*TASK TO COMPLETE*: Would you return, word for word, the lines of the data below from the line with "classif_token_idx : Z;" through the line with "Definition with_shuffle (a", and no others?

SOURCE DATA Start Marker

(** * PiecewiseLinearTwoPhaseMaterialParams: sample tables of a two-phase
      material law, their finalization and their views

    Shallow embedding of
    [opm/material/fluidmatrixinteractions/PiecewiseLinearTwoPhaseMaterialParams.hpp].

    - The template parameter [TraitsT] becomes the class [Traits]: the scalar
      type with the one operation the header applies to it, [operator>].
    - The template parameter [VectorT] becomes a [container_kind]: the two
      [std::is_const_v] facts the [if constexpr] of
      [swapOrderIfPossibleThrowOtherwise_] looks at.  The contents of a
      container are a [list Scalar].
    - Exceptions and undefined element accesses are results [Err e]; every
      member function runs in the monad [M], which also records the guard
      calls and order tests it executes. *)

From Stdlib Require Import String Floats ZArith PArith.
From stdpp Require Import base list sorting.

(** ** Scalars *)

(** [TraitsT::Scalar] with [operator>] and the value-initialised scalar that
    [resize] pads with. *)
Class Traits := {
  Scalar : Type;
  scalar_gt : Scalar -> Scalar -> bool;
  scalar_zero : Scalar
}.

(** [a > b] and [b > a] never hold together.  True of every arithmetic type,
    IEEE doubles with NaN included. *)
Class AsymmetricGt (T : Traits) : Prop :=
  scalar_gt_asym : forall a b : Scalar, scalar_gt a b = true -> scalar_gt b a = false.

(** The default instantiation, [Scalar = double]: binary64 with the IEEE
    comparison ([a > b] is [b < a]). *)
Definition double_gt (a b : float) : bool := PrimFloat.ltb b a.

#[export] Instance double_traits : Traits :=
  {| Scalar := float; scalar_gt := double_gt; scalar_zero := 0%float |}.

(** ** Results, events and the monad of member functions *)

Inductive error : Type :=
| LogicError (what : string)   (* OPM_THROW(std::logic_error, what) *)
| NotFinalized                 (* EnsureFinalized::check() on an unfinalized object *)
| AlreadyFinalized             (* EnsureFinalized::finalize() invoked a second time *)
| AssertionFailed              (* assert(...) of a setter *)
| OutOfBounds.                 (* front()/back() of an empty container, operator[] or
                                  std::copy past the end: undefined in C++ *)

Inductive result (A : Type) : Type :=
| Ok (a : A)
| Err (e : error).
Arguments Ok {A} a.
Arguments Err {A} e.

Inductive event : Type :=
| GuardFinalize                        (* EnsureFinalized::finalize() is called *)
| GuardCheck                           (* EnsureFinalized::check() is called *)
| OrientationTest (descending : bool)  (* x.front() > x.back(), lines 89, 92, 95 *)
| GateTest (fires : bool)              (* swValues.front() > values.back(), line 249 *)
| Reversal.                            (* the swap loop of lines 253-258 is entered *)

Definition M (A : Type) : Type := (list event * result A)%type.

SOURCE DATA End Marker
SOURCE DATA Start Marker

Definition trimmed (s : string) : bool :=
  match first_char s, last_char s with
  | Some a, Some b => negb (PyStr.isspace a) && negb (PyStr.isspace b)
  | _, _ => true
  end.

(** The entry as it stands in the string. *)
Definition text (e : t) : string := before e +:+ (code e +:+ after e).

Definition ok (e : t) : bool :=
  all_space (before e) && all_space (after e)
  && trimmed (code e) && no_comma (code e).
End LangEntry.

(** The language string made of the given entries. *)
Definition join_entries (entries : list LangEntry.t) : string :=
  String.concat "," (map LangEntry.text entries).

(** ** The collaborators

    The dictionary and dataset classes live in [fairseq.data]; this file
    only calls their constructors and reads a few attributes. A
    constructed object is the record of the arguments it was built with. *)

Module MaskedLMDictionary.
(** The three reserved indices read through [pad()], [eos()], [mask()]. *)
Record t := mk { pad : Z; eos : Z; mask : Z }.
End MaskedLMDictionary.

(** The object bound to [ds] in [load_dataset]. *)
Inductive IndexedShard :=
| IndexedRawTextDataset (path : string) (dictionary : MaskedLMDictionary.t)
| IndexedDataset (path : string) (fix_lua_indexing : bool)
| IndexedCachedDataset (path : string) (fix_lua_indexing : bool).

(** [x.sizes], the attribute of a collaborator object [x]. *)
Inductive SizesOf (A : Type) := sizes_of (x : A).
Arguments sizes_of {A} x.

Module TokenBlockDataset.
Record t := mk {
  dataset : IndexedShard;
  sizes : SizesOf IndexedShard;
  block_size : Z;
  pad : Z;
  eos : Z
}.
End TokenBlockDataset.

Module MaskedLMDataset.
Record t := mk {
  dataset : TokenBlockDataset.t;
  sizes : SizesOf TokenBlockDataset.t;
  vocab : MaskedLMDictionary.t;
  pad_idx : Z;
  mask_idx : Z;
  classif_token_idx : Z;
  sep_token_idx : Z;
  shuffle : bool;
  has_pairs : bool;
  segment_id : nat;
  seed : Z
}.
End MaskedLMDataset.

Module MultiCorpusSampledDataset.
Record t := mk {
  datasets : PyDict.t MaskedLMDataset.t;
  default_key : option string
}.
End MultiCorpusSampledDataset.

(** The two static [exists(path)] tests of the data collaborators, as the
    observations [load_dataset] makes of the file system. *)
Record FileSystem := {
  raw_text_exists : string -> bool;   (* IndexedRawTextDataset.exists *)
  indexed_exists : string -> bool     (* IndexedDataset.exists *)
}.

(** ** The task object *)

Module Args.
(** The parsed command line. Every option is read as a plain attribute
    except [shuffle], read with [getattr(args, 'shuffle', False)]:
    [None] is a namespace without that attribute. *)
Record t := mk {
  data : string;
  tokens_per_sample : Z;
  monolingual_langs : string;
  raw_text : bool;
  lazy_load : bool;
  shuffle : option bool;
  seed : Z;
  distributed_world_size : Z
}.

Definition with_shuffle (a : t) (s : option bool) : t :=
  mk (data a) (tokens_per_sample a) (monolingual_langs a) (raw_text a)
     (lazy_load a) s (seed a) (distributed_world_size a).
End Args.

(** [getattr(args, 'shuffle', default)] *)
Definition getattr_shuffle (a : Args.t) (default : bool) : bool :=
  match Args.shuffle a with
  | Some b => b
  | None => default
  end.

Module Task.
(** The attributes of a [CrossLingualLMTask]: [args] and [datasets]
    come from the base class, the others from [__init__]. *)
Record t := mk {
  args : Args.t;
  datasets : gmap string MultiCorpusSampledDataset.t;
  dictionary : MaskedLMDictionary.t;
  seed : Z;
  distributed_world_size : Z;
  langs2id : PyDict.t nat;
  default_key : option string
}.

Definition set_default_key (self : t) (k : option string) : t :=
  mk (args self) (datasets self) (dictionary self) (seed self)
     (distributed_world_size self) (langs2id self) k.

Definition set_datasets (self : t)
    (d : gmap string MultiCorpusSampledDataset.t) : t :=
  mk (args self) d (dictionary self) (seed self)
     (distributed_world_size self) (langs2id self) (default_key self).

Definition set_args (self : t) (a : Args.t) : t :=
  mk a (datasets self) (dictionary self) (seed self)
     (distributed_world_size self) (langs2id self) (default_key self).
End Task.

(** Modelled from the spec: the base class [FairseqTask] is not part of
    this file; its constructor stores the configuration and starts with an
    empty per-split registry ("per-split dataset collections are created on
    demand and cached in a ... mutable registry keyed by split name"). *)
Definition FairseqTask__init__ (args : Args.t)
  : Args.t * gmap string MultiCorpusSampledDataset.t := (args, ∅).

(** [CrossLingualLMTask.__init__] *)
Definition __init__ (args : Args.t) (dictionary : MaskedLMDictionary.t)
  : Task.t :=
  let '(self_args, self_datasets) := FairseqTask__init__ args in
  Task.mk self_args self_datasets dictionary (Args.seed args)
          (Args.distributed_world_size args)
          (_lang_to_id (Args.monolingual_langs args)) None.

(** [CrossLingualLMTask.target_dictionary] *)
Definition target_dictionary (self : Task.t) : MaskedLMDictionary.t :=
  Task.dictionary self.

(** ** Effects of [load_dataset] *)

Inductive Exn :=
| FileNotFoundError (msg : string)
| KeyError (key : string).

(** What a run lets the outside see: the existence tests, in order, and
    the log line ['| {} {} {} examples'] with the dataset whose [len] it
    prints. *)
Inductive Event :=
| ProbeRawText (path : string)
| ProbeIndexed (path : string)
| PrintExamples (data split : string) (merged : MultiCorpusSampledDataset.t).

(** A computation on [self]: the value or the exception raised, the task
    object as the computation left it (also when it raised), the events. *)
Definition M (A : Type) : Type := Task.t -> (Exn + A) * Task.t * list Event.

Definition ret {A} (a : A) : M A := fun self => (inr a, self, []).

SOURCE DATA End Marker

*EXERCISE SOLUTION*:
  classif_token_idx : Z;
  sep_token_idx : Z;
  shuffle : bool;
  has_pairs : bool;
  segment_id : nat;
  seed : Z
}.
End MaskedLMDataset.

Module MultiCorpusSampledDataset.
Record t := mk {
  datasets : PyDict.t MaskedLMDataset.t;
  default_key : option string
}.
End MultiCorpusSampledDataset.

(** The two static [exists(path)] tests of the data collaborators, as the
    observations [load_dataset] makes of the file system. *)
Record FileSystem := {
  raw_text_exists : string -> bool;   (* IndexedRawTextDataset.exists *)
  indexed_exists : string -> bool     (* IndexedDataset.exists *)
}.

(** ** The task object *)

Module Args.
(** The parsed command line. Every option is read as a plain attribute
    except [shuffle], read with [getattr(args, 'shuffle', False)]:
    [None] is a namespace without that attribute. *)
Record t := mk {
  data : string;
  tokens_per_sample : Z;
  monolingual_langs : string;
  raw_text : bool;
  lazy_load : bool;
  shuffle : option bool;
  seed : Z;
  distributed_world_size : Z
}.

Definition with_shuffle (a : t) (s : option bool) : t :=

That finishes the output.